I have alluded to the analogy with biological systematics; questions about how many and what grammatical categories treebankers should recognize have many parallels with questions about how many and what taxa should be recognized by biologists. Since our treebanking enterprise is rather a new thing, it is good to be aware of old-established parallels which may help to show us our way forward.

But although the classification problem is similar in the two disciplines, there is one large difference. We are worse placed than the biologists. For them, the lowest-level and most important classification unit, the species, is a natural class.
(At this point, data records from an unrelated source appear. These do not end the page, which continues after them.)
(** C3, as the code has it.  [apiRequest] sends one request to
    [API_BASE_URL + endpoint].  When [getToken()] gives a non-empty
    string [t], that request carries [Authorization: Bearer t], whatever
    the endpoint and the options, and so does the one request of each of
    the sixteen methods of [AuthAPI], [TodoAPI] and [AdminAPI].  When
    [getToken()] gives [null] or the empty string, [apiRequest] adds no
    [Authorization] header of its own: the request has the one the caller
    put in [options.headers], if any, and the methods of the API classes,
    which pass no headers, send none. *)
Theorem apiRequest_bearer_header w (token : option string) :
  getToken w = (w, Ok token) ->
  (forall t, token = Some t -> t <> "" ->
     (forall endpoint options, exists req,
        sent (fst (apiRequest serve endpoint options w)) = (sent w ++ [req])%list
        /\ url req = API_BASE_URL +:+ endpoint
        /\ headers req !! "Authorization" = Some ("Bearer " +:+ t))
     /\ (forall c : ApiCall, exists req,
          sent (fst (perform serve c w)) = (sent w ++ [req])%list
          /\ headers req !! "Authorization" = Some ("Bearer " +:+ t)))
  /\ (token = None \/ token = Some "" ->
      (forall endpoint options, exists req,
         sent (fst (apiRequest serve endpoint options w)) = (sent w ++ [req])%list
         /\ url req = API_BASE_URL +:+ endpoint
         /\ headers req !! "Authorization"
            = init_headers options ≫= (fun h => h !! "Authorization"))
      /\ (forall c : ApiCall, exists req,
           sent (fst (perform serve c w)) = (sent w ++ [req])%list
           /\ headers req !! "Authorization" = None)).
Proof.
  intros Htok. unfold getToken in Htok. injection Htok as Htok.
  split.
  - intros t -> Ht.
    assert (Hexp : forall o, expected_authorization (Some t) o
                             = Some ("Bearer " +:+ t)).
    { intros o. unfold expected_authorization.
      by rewrite bool_decide_eq_false_2. }
    split.
    + intros endpoint options.
      destruct (apiRequest_authorization w endpoint options) as (req & ? & ? & Hh).
      exists req. by rewrite Hh, Htok, Hexp.
    + intros c. destruct (perform_authorization w c) as (req & ? & Hh).
      exists req. by rewrite Hh, Htok, Hexp.
  - intros Hnone.
    assert (Hexp : forall o, expected_authorization token o = o)
      by (by destruct Hnone as [-> | ->]).
    split.
    + intros endpoint options.
      destruct (apiRequest_authorization w endpoint options) as (req & ? & ? & Hh).
      exists req. by rewrite Hh, Htok, Hexp.
    + intros c. destruct (perform_authorization w c) as (req & ? & Hh).
      exists req. by rewrite Hh, Htok, Hexp.
Qed.

Lemma get_prop_field (j : json) (k : string) :
  j <> JNull -> get_prop j k = inr (field j k).
Proof. by destruct j. Qed.

(** A response that is not ok never settles in a value. *)
Lemma settle_not_ok (r : response) :
  ok r = false -> exists e, settle (Responded r) = Throw e.
Proof.
  intros Hok. simpl. rewrite Hok.
  destruct (get_prop _ _); eauto.
Qed.
(** ** Package [strings] and [bufio], as far as the decoder uses them *)

(** [trimRightByte(s, c)]: drop bytes equal to [c] from the right end. *)
Fixpoint trimRightByte (s : list byte) (c : byte) : list byte :=
  match s with
  | [] => []
  | b :: s' =>
      match trimRightByte s' c with
      | [] => if Byte.eqb b c then [] else [b]
      | t => b :: t
      end
  end.

(** [strings.TrimRight(s, cutset)] for a cutset of one ASCII byte. *)
Definition TrimRight (s : string) (c : byte) : string :=
  string_of_list_byte (trimRightByte (list_byte_of_string s) c).

(** [bufio.NewReader(bytes.NewReader(b)).ReadBytes(delim)]: the bytes up to
    and including the first [delim]; without one, all bytes and [io.EOF]. *)
Fixpoint ReadBytes (b : list byte) (delim : byte) : list byte * option error :=
  match b with
  | [] => ([], Some EOF)
  | x :: b' =>
      if Byte.eqb x delim then ([x], None)
      else let '(bs, err) := ReadBytes b' delim in (x :: bs, err)
  end.

(** ** Package [os], as far as [Open] uses it *)

Module os.

Record File := mkFile { path : string; contents : io.ReaderAt }.

End os.

(** ** Package [coff] *)

Module coff.

(** *** Data model *)

(** [type FileHeader struct]; [TargetID] is a [uint16]. *)
Record FileHeader := mkFileHeader {
  Version : Z;
  NumSections : Z;
  Timestamp : Z;
  SymbolTableStartAddress : Z;
  NumSymbolTableEntries : Z;
  OptionalFileHeaderSize : Z;
  Flags : Z;
  TargetID : Z
}.

Definition FileHeader_fields : list binary.field :=
  [ binary.F binary.Uint16;    (* Version *)
    binary.F binary.Uint16;    (* NumSections *)
    binary.F binary.Uint32;    (* Timestamp *)
    binary.F binary.Uint32;    (* SymbolTableStartAddress *)
    binary.F binary.Uint32;    (* NumSymbolTableEntries *)
    binary.F binary.Uint16;    (* OptionalFileHeaderSize *)
    binary.F binary.Uint16;    (* Flags *)
    binary.F binary.Uint16 ].  (* TargetID *)

Definition FileHeader_of (v : list Z) : FileHeader :=
  mkFileHeader (nth 0 v 0%Z) (nth 1 v 0%Z) (nth 2 v 0%Z) (nth 3 v 0%Z)
               (nth 4 v 0%Z) (nth 5 v 0%Z) (nth 6 v 0%Z) (nth 7 v 0%Z).
(** ** [GET /health] *)

Definition health : M world unit :=
  try_catch
    (browserInstance ← initBrowser;
     (* browserInstance && !browserInstance.isConnected() === false *)
     let isHealthy :=
       match browserInstance with
       | Some b => Bool.eqb (negb (isConnected pw b)) false
       | None => false
       end in
     emit (respond (Response 200 [] (json (stringify
       [("status", VString (if isHealthy then "healthy" else "unhealthy"));
        ("timestamp", VString (toISOString pw));
        ("browser",
         VString (if isHealthy then "connected" else "disconnected"))])))))
    (fun error =>
       emit (respond (Response 500 [] (json (stringify
         [("status", VString "unhealthy");
          ("error", VString (message error));
          ("timestamp", VString (toISOString pw))]))))).

(** ** [POST /convert] *)

Record request : Type := Request {
  req_html : jsval;
  req_width : jsval;
  req_height : jsval;
  req_fullPage : jsval;
  req_quality : jsval;
  req_format : jsval;
  req_waitFor : jsval;
  req_css : jsval;
  req_javascript : jsval;
  req_timeout : jsval
}.

Definition call_newPage (b : option Browser) : M hstate Page := fun s =>
  match b with
  | Some b => let r := newPage pw b in Res r s [new_page b r]
  | None =>
      Res (Throw (Error "Cannot read properties of null (reading 'newPage')"))
          s []
  end.

Definition call (p : Page) (m : method) : M hstate unit := fun s =>
  let r := page_method pw p m in Res r s [page_call p m r].

Definition call_screenshot (p : Page) (o : screenshotOptions)
  : M hstate Buffer := fun s =>
  let r := screenshot pw p o in Res r s [page_screenshot p o r].

(** What the handler does about [waitFor]. *)
Inductive wait : Type :=
| no_wait
| for_selector (selector : string)
| for_timeout (ms : integer).

(** [typeof waitFor === 'string' && waitFor.includes('selector:')] *)
Definition has_selector (waitFor : jsval) : bool :=
  match waitFor with
  | VString s => includes "selector:" s
  | _ => false
  end.

(** [typeof waitFor === 'number'] *)
Definition is_number (waitFor : jsval) : bool :=
  match waitFor with
  | VNumber _ => true
  | _ => false
  end.

Definition wait_for (waitFor : jsval) : wait :=
  if truthy waitFor then
    if has_selector waitFor then
      for_selector (replace "selector:" "" (ToString waitFor))
    else if is_number waitFor || negb (isNaN (parseInt waitFor)) then
      for_timeout (parseInt waitFor)
    else no_wait
  else no_wait.

Definition screenshot_options (format fullPage quality : jsval)
  : screenshotOptions :=
  {| type := format;
     fullPage := fullPage;
     quality := if strict_eq_string format "jpeg"
                then Some (parseInt quality) else None |}.

(** Status code and text chosen by the [catch] block. *)
Definition error_status (msg : string) : Z * string :=
  if includes "timeout" msg then
    (408%Z, "Request timeout - page took too long to load")
  else if includes "net::ERR_" msg then
    (400%Z, "Network error loading resources")
  else if includes "Protocol error" msg then
    (500%Z, "Browser protocol error")
  else (500%Z, "Internal server error during conversion").

Definition error_response (e : error) : response :=
  let '(statusCode, errorMessage) := error_status (message e) in
  Response statusCode [] (json (stringify
    [("error", VString errorMessage);
     ("details", if strict_eq_string (NODE_ENV pw) "development"
                 then VString (message e) else VUndefined);
     ("timestamp", VString (toISOString pw))])).

Definition html_required : response :=
  Response 400 [] (json (stringify
    [("error", VString "HTML content is required");
     ("message",
      VString "Please provide HTML content in the request body")])).
(** * Dovetail gland calculator: the calculation core of [script.js]

    A shallow embedding of the engineering core of the O-ring / dovetail
    gland analyzer (unit conversion, gland geometry, thermal calculation,
    warning rules, AS568 catalog parser) and the properties stated about it.

    JavaScript Numbers are IEEE 754 binary64 values.  The arithmetic of the
    script is written once, over an interface [Arith] of the operations the
    script uses, and read in two ways:
    - [DoubleArith]: binary64 (Rocq's primitive floats), with the
      implementation-approximated functions of [Math] taken from a host
      record [MathLib];
    - [RealArith]: exact real arithmetic, the idealisation in which the
      geometric statements (positivity, symmetry, continuity) are meant. *)

From Stdlib Require Import ZArith QArith List Sorted Permutation Bool Lia Lra.
From Stdlib Require Import Reals.
From Stdlib Require Floats.
From Stdlib Require Import String Ascii.
Import ListNotations.

Set Warnings "-inexact-float".

(** ** Numbers *)

(** The operations of JavaScript Numbers that the script uses.  Comparisons
    are the JavaScript ones: they answer [false] when an operand is NaN. *)
Class Arith : Type := {
  num : Type;
  lit : Q -> num;                    (* a numeric literal of the source *)
  Math_PI : num;
  add : num -> num -> num;
  sub : num -> num -> num;
  mul : num -> num -> num;
  div : num -> num -> num;
  ltb : num -> num -> bool;          (* a < b *)
  leb : num -> num -> bool;          (* a <= b *)
  isFinite : num -> bool;            (* Number.isFinite *)
  Math_cos : num -> num;
  Math_tan : num -> num;
  Math_acos : num -> num;
  Math_sqrt : num -> num;
  sameValueZero : num -> num -> bool;  (* equality of Set members *)
  setKey : num -> num                  (* Set.prototype.add stores -0 as +0 *)
}.

Declare Scope num_scope.
Delimit Scope num_scope with num.
Bind Scope num_scope with num.

Notation "# q" := (lit q%Q) (at level 1, format "# q") : num_scope.
Infix "+" := add : num_scope.
Infix "-" := sub : num_scope.
Infix "*" := mul : num_scope.
Infix "/" := div : num_scope.
Infix "<?" := ltb : num_scope.
Infix "<=?" := leb : num_scope.
Notation "a >? b" := (ltb b a) (at level 70, no associativity) : num_scope.
Notation "a >=? b" := (leb b a) (at level 70, no associativity) : num_scope.
(** * NeuroKit: the ECG processing pipeline and the PPG interval aggregator

    A shallow embedding of [neurokit2/ecg/ecg_process.py] and
    [neurokit2/ppg/ppg_intervalrelated.py].

    Python exceptions are values of [exn]; code that can raise returns
    [exn + A].  The two pieces of hidden state the source has are threaded
    explicitly through a small state-and-error monad: the default [output={}]
    dictionaries of the two PPG helpers (created once, at function
    definition, and shared by every call that omits the argument), and, for
    the ECG pipeline, the order in which the collaborating stages are called.

    A sample is the rational value of a double, an infinity or NaN; the
    one place where the code computes with samples, [np.mean], is modelled
    in binary64 arithmetic, every operation rounded to nearest-even, in the
    order numpy adds.  A feature dictionary is modelled by its keys and
    values; the order of its keys, which becomes the order of the columns
    of the summary frame, is not modelled.  pandas frames carry
    the default [RangeIndex], so a frame is its row count and its ordered
    list of named columns (names may repeat, as in pandas). *)

From Stdlib Require Import QArith SpecFloat.
From stdpp Require Import gmap strings list sorting.

Close Scope Q_scope.
Open Scope string_scope.
Open Scope list_scope.

(** ** Values *)

Inductive float :=
| Num (q : Q)
| NaN
| Inf (negative : bool).

(** A cell of an input table: a number or a text (the [Label] column of an
    epoch is text). *)
Inductive cell :=
| Flt (x : float)
| Txt (s : string).

Inductive exn :=
| ValueError (msg : string)
| KeyError (key : string)
| IndexError (msg : string)
| TypeError (msg : string)
| OtherError (name msg : string).

Definition result (A : Type) : Type := (exn + A)%type.

Abbreviation Ok := inr.
Abbreviation Raise := inl.

(** ** State-and-error monad *)

Module PyMonad.

Definition M (S A : Type) : Type := S -> result A * S.

Definition ret {S A} (a : A) : M S A := fun s => (Ok a, s).

Definition raise {S A} (e : exn) : M S A := fun s => (Raise e, s).

(** An exception skips the continuation; mutations made before it stay. *)
Definition bind {S A B} (m : M S A) (k : A -> M S B) : M S B :=
  fun s =>
    match m s with
    | (inl e, s') => (inl e, s')
    | (inr a, s') => k a s'
    end.

(** A pure computation that may raise. *)
Definition lift {S A} (r : result A) : M S A := fun s => (r, s).

Definition get {S} : M S S := fun s => (Ok s, s).
Definition put {S} (s : S) : M S unit := fun _ => (Ok tt, s).

(** [for x in xs: acc = body(acc, x)] *)
Fixpoint for_each {S A B} (xs : list A) (acc : B) (body : B -> A -> M S B) : M S B :=
  match xs with
  | [] => ret acc
  | x :: xs' => bind (body acc x) (fun acc' => for_each xs' acc' body)
  end.

End PyMonad.
Import PyMonad.

Declare Scope py_scope.
Delimit Scope py_scope with py.
Notation "x <- c ;; k" := (bind c (fun x => k))
  (at level 100, c at next level, right associativity) : py_scope.
Notation "c ;;; k" := (bind c (fun _ => k))
  (at level 100, right associativity) : py_scope.
(** * pm-js: the market operation layer ([src/markets.js])

    A shallow embedding of [createMarket], [buyOutcomeTokens],
    [sellOutcomeTokens] and [shortSellOutcomeTokens], together with the
    helpers they import from [./utils] (argument normalisation, event
    extraction, transaction dispatch).  The operations are asynchronous JavaScript functions that
    talk to deployed contracts; here they are programs in a small monad that
    threads the history of network interactions and stops at the first
    rejected promise or thrown error. *)

From stdpp Require Import base option list strings gmap.
From Stdlib Require Import ZArith Ascii Lia.

Local Open Scope string_scope.
Local Open Scope Z_scope.
Local Open Scope list_scope.

(** ** JavaScript values *)

(** The values that flow through this layer.  [JNumber] is a number literal
    with an integral value, [JBigNumber] an arbitrary-precision integer,
    [JContract] an object exposing its own [address]. *)
Inductive jsval : Type :=
| JUndefined
| JString (s : string)
| JNumber (n : Z)
| JBigNumber (n : Z)
| JContract (address : string).

#[global] Instance jsval_eq_dec : EqDecision jsval.
Proof. solve_decision. Defined.

(** What [Array.from(arguments)] holds: positional values, or one mapping
    of named values. *)
Inductive callArgs : Type :=
| Positional (vs : list jsval)
| Named (m : gmap string jsval).

(** ** Errors and results *)

Inductive error : Type :=
| ArgumentError (methodName : string) (argName : option string)
| MissingEventError (eventName : string)
| TransactionFailure (reason : string)
| ArithmeticFailure.

#[global] Instance error_eq_dec : EqDecision error.
Proof. solve_decision. Defined.

Definition isArgumentError (e : error) : bool :=
  match e with ArgumentError _ _ => true | _ => false end.

(** A value, or the error that was thrown (a rejected promise).  The code
    of this layer never raises [ArithmeticFailure]; it is the error kind the
    design reserves for amounts that would go negative or overflow. *)
Inductive result (A : Type) : Type :=
| Ok (a : A)
| Err (e : error).
Arguments Ok {A} a.
Arguments Err {A} e.

Definition isOk {A} (r : result A) : bool :=
  match r with Ok _ => true | Err _ => false end.

(** ** Contract handles, receipts and the network *)

Inductive contractType : Type :=
| Market | Event | Token | LMSRMarketMaker | MarketFactory.

#[global] Instance contractType_eq_dec : EqDecision contractType.
Proof. solve_decision. Defined.

Record contract : Type := { ctype : contractType; address : jsval }.

#[global] Instance contract_eq_dec : EqDecision contract.
Proof. solve_decision. Defined.

(** [this.contracts.X.at(address)] *)
Definition at_ (c : contractType) (a : jsval) : contract :=
  {| ctype := c; address := a |}.

(** The SDK instance the operations are methods of ([this]). *)
Record gnosis : Type := { lmsrMarketMaker : contract }.

(** A decoded event of a receipt, and the result of a transaction. *)
Record log : Type := { event : string; args : gmap string jsval }.
Record txResult : Type := { logs : list log }.

Record invocation : Type :=
  { callee : contract; method : string; margs : list jsval }.

(** A read-only contract call or a state-changing transaction. *)
Inductive action : Type :=
| Call (i : invocation)
| SendTransaction (i : invocation).

(** What the network gives back: a decoded value, or the failure the
    submission layer reports (a revert, a transaction that cannot be mined). *)
Inductive answer (A : Type) : Type :=
| Answered (a : A)
| Failed (reason : string).
Arguments Answered {A} a.
Arguments Failed {A} reason.
(** The candidate list on which the scores are computed, with the
    messages logged on the way. *)
Definition selectCandidates (classification : Classification)
  (options : Options) : list Model * list (Level * string) :=
  let candidates0 := List.filter (allowed options) models in
  let skipped := List.filter (circuitOpen options) candidates0 in
  let log1 := map (fun _ => (debug, "Skipping model — circuit open"%string))
                  skipped in
  let candidates1 :=
    List.filter (fun m => negb (circuitOpen options m)) candidates0 in
  let minQuality := TIER_MIN_QUALITY (tier classification) in
  let qualityCandidates :=
    List.filter (fun m => JS.Qgeb (quality_score m) minQuality) candidates1 in
  let candidates2 :=
    if (0 <? length qualityCandidates)%nat then qualityCandidates
    else candidates1 in
  let lowConfidence :=
    match confidence classification with
    | Some c => JS.Qltb c (confidenceThreshold options)
    | None => false
    end in
  let '(candidates3, log2) :=
    if lowConfidence then
      let adjustedMinQuality := Qmin (minQuality + 15) 95 in
      let safeCandidates :=
        List.filter (fun m => JS.Qgeb (quality_score m) adjustedMinQuality)
                    candidates2 in
      if (0 <? length safeCandidates)%nat
      then (safeCandidates,
            [(debug, "Low confidence — biasing toward capable models"%string)])
      else (candidates2, [])
    else (candidates2, []) in
  if (length candidates3 =? 0)%nat
  then (models,
        log1 ++ log2 ++
        [(warn, "No viable candidates after filtering — using all models"%string)])
  else (candidates3, log1 ++ log2).

Definition avgCostOf (m : Model) : Q :=
  (input_cost_per_1m m + output_cost_per_1m m) / 2.

(** The body of [candidates.map(m => ...)] that scores one candidate.  With
    the weights of an inherited member every [weights.x] is [undefined],
    every product and the weighted sum are [NaN], and so is the rounded
    total. *)
Definition scoreCandidate (classification : Classification)
  (weights : option Weights) (options : Options)
  (costMin costMax latMin latMax energyMin energyMax : Q) (m : Model)
  : Scored :=
  let avgCost := avgCostOf m in
  let bm := benchmarkMetrics options !! id m in
  let sampleCount :=
    match bm with
    | Some b => JS.num_or (sampleCount b) 0
    | None => 0
    end in
  let realLatency :=
    match bm with
    | Some b =>
        match avgLatencyMs b with
        | Some l => blendWithBaseline l (avg_latency_ms m) sampleCount
        | None => avg_latency_ms m
        end
    | None => avg_latency_ms m
    end in
  let realReliability :=
    match bm with
    | Some b =>
        match errorRate b with
        | Some e => blendWithBaseline (1 - e) (reliability m) sampleCount
        | None => reliability m
        end
    | None => reliability m
    end in
  let costScore := invertNormalize avgCost costMin costMax in
  let qualityScore :=
    qualityMatchScore (intent classification) (strengths m) (quality_score m)
  in
  let latencyScore := invertNormalize realLatency latMin latMax in
  let energyScore := invertNormalize (energy_intensity m) energyMin energyMax in
  let reliabilityScore := realReliability in
  let rlScore := JS.num_or (rlScores options !! id m) (5 # 10) in
  let total :=
    match weights with
    | Some w =>
        Some (w_cost w * costScore + w_quality w * qualityScore
              + w_latency w * latencyScore + w_energy w * energyScore
              + w_reliability w * reliabilityScore + w_rl w * rlScore)
    | None => None
    end in
  {| s_id := id m;
     s_provider := provider m;
     totalScore := option_map JS.round3 total;
     breakdown :=
       mkBreakdown (JS.round3 costScore) (JS.round3 qualityScore)
         (JS.round3 latencyScore) (JS.round3 energyScore)
         (JS.round3 reliabilityScore) (JS.round3 rlScore);
     s_weights := weights;
     modelData := m |}.

(** [routeRequest(classification, strategy, options)]: the routing, or
    [None] when [best] is [undefined] and reading [best.id] throws, and the
    messages logged. *)
Definition routeRequest (classification : Classification)
  (strategy : string) (options : Options)
  : option Routing * list (Level * string) :=
  let weights := weightsFor strategy in
  let '(candidates, logs) := selectCandidates classification options in
  let costValues := map avgCostOf candidates in
  let latencyValues :=
    map (fun m => match benchmarkMetrics options !! id m with
                  | Some b => null_as_zero (avgLatencyMs b)
                  | None => avg_latency_ms m
                  end) candidates in
  let energyValues := map energy_intensity candidates in
  let scoredCandidates :=
    JS.sort_by scoredAfter
      (map (scoreCandidate classification weights options
              (minimum costValues) (maximum costValues)
              (minimum latencyValues) (maximum latencyValues)
              (minimum energyValues) (maximum energyValues))
           candidates) in
  match scoredCandidates with
  | [] => (None, logs)
  | best :: _ =>
      (Some {| selectedModel := modelData best;
               selectedModelId := s_id best;
               score := totalScore best;
               scoreBreakdown := breakdown best;
               allCandidates := scoredCandidates;
               r_classification := classification;
               r_strategy := strategy |},
       logs ++ [(info, "Routing decision"%string)])
  end.

(** *** The circuit filter and the ultimate fallback *)

Definition no_candidates_warning : Level * string :=
  (warn, "No viable candidates after filtering — using all models"%string).

Lemma filter_nonempty_length {A} (l : list A) :
  (0 <? length l)%nat = true <-> l <> [].
Proof.
  destruct l; cbn; split; intros H; congruence.
Qed.

(** With a viable model the fallback is not taken and every candidate is
    viable; without one the whole catalog comes back, with the warning. *)
Lemma selectCandidates_spec classification options :
  let '(candidates, logs) := selectCandidates classification options in
  (viable options <> [] ->
   candidates <> [] /\ (forall m, In m candidates -> In m (viable options)) /\
   ~ In warn (map fst logs)) /\
  (viable options = [] ->
   candidates = models /\ In no_candidates_warning logs).
Proof.
  unfold selectCandidates. fold (viable options).
  set (log1 := map _ (List.filter (circuitOpen options) _)).
  assert (Hlog1 : ~ In warn (map fst log1)).
  { subst log1. rewrite map_map. cbn. intros H. apply in_map_iff in H.
    destruct H as (? & [=] & _). }
  set (minQuality := TIER_MIN_QUALITY (tier classification)).
  set (qualityCandidates := List.filter _ (viable options)).
  set (candidates2 := if (0 <? length qualityCandidates)%nat
                      then qualityCandidates else viable options).
  assert (H2 : (forall m, In m candidates2 -> In m (viable options)) /\
               (viable options <> [] -> candidates2 <> [])).
  { subst candidates2. destruct (0 <? length qualityCandidates)%nat eqn:E.
    - split; [|intros _; apply filter_nonempty_length, E].
      intros m Hm. apply filter_In in Hm. tauto.
    - auto. }
  destruct H2 as [Hsub2 Hne2].
  set (lowConfidence := match confidence classification with
                        | Some c => _ | None => false end).
  set (stage3 := if lowConfidence then _ else (candidates2, [])).
  assert (H3 : (forall m, In m stage3.1 -> In m candidates2) /\
               (candidates2 <> [] -> stage3.1 <> []) /\
               ~ In warn (map fst stage3.2)).
  { subst stage3. destruct lowConfidence; [|cbn; auto].
    match goal with
    | |- context [(0 <? length ?l)%nat] =>
        destruct (0 <? length l)%nat eqn:E
    end; cbn [fst snd].
    - split; [|split].
      + intros m Hm. apply filter_In in Hm. tauto.
      + intros _. apply filter_nonempty_length, E.
      + cbn. intros [[=]|[]].
    - cbn. auto. }
  destruct stage3 as [candidates3 log2]. cbn [fst snd] in H3.
  destruct H3 as (Hsub3 & Hne3 & Hlog2).
  destruct (length candidates3 =? 0)%nat eqn:El.
  - apply Nat.eqb_eq, length_zero_iff_nil in El. split.
    + intros Hv. exfalso. apply (Hne3 (Hne2 Hv)). exact El.
    + intros _. split; [reflexivity|].
      rewrite !in_app_iff. right. right. left. reflexivity.
  - apply Nat.eqb_neq in El. split.
    + intros _. split; [|split].
      * intros ->. apply El. reflexivity.
      * auto.
      * rewrite map_app, in_app_iff. tauto.
    + intros Hv. exfalso. apply El.
      destruct candidates3 as [|m ?]; [reflexivity|].
      specialize (Hsub2 m (Hsub3 m (or_introl eq_refl))).
      rewrite Hv in Hsub2. destruct Hsub2.
Qed.

Lemma insert_desc_In {A} (key : A -> Q) x y l :
  In y (JS.insert_desc key x l) <-> y = x \/ In y l.
Proof.
  induction l as [|z l IH]; cbn.
  - intuition congruence.
  - destruct (JS.Qltb (key x) (key z)); cbn; rewrite ?IH; intuition congruence.
Qed.

Lemma sort_desc_In {A} (key : A -> Q) y l :
  In y (JS.sort_desc key l) <-> In y l.
Proof.
  unfold JS.sort_desc. induction l as [|x l IH]; cbn; [tauto|].
  rewrite insert_desc_In, IH. intuition congruence.
Qed.

Lemma insert_by_In {A} (after : A -> A -> bool) x y l :
  In y (JS.insert_by after x l) <-> y = x \/ In y l.
Proof.
  induction l as [|z l IH]; cbn.
  - intuition congruence.
  - destruct (after x z); cbn; rewrite ?IH; intuition congruence.
Qed.

Lemma sort_by_In {A} (after : A -> A -> bool) y l :
  In y (JS.sort_by after l) <-> In y l.
Proof.
  unfold JS.sort_by. induction l as [|x l IH]; cbn; [tauto|].
  rewrite insert_by_In, IH. intuition congruence.
Qed.

(** The routing picks its model among the candidates. *)
Lemma routeRequest_selects classification strategy options :
  let '(candidates, logs) := selectCandidates classification options in
  candidates <> [] ->
  exists r,
    routeRequest classification strategy options
      = (Some r, logs ++ [(info, "Routing decision"%string)]) /\
    In (selectedModel r) candidates.
Proof.
  unfold routeRequest.
  destruct (selectCandidates classification options) as [candidates logs].
  intros Hne.
  match goal with
  | |- context [JS.sort_by scoredAfter (map ?f candidates)] =>
      set (scoreOf := f)
  end.
  remember (JS.sort_by scoredAfter (map scoreOf candidates)) as sorted
    eqn:Es.
  assert (Hin : forall sc, In sc sorted -> In (modelData sc) candidates).
  { intros sc Hsc. rewrite Es in Hsc. apply sort_by_In, in_map_iff in Hsc.
    destruct Hsc as (m & <- & Hm). exact Hm. }
  destruct sorted as [|best rest].
  - exfalso. destruct candidates as [|m ?]; [congruence|].
    assert (Hm : In (scoreOf m)
                    (JS.sort_by scoredAfter (map scoreOf (m :: candidates)))).
    { apply sort_by_In. left. reflexivity. }
    rewrite <- Es in Hm. destruct Hm.
  - eexists. split; [reflexivity|]. cbn. apply Hin. left. reflexivity.
Qed.

Lemma viable_closed options m :
  In m (viable options) <->
  In m models /\ allowed options m = true /\ circuitOpen options m = false.
Proof.
  unfold viable. rewrite !filter_In, negb_true_iff. tauto.
Qed.

Lemma circuitOpen_providerOpen options m :
  breakerStates options !! id m = None ->
  circuitOpen options m = providerOpen options (provider m).
Proof.
  intros H. unfold circuitOpen, providerOpen, breakerStateOf. rewrite H.
  reflexivity.
Qed.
The superstructure of higher-level taxa in Linnaeus’s system was not natural; it was a matter of common-sense and convenience to decide how many higher-order levels (such as genus, phylum, and order) to recognize, and Linnaeus did not pretend that the hierarchy of higher-order groupings corresponded to any reality in Nature – he explicitly stated the contrary (cf. Stafleu 1971: 28, 115ff.). But for most biological purposes, the important thing was to be able to assign individual specimens unambiguously to particular species; the higher-order taxonomy was a practical convenience making this easier to achieve. And species are real things: a species is a group of individuals which interbreed with one another and are reproductively isolated from other individuals. There are complications (see e.g. Ayala 1995: 872-3, who notes that in some circumstances the objective criteria break down and biologists have to make species distinctions by “commonsense”); but to a close approximation the question whether individuals belong to the same or different species is one with a clear, objective answer.

In grammar, we have no level of classification which is as objective as that. So far as I can see, whether one takes gross distinctions such as clause v. phrase, or fine distinctions, say infinitival indirect question v. infinitival relative clause, we always have to depend on unsystematic common sense and Sprachgefühl to decide which categories to recognize and where to plot the boundaries between them.

It feels unsatisfying not to have a firmer foundation for our annotation activity. Yet anything which enables us to impose some kind of order and classification on our bodies of raw language data is surely far better than nothing.

References

Ayala, F.J. (1995) “Evolution, the theory of”. Encyclopaedia Britannica, 15th ed., vol. 18, pp. 855-83.

Katz, J.J. (1981) Language and Other Abstract Objects. Rowman & Littlefield (Totowa, New Jersey).

Langendoen, D.T. (1997) Review of Sampson (1995). Language 73.600-3.

Meteer, Marie, et al. (1995) Dysfluency Annotation Stylebook for the Switchboard Corpus. http://www.ldc.upenn.edu/

myl/DFL-book.pdf

Rahman, Anna & G.R. Sampson (2000) “Extending grammar annotation standards to spontaneous speech”. In J.M. Kirk, ed., Corpora Galore: Analyses and Techniques in Describing English, pp. 295-311. Rodopi (Amsterdam).

Sampson, G.R. (1995) English for the Computer: the SUSANNE Corpus and Analytic Scheme. Clarendon Press (Oxford).

Stafleu, F.A. (1971) Linnaeus and the Linnaeans. A. Oosthoek’s Uitgeversmaatschappij (Utrecht).

* This research was supported by the Economic and Social Research Council (UK).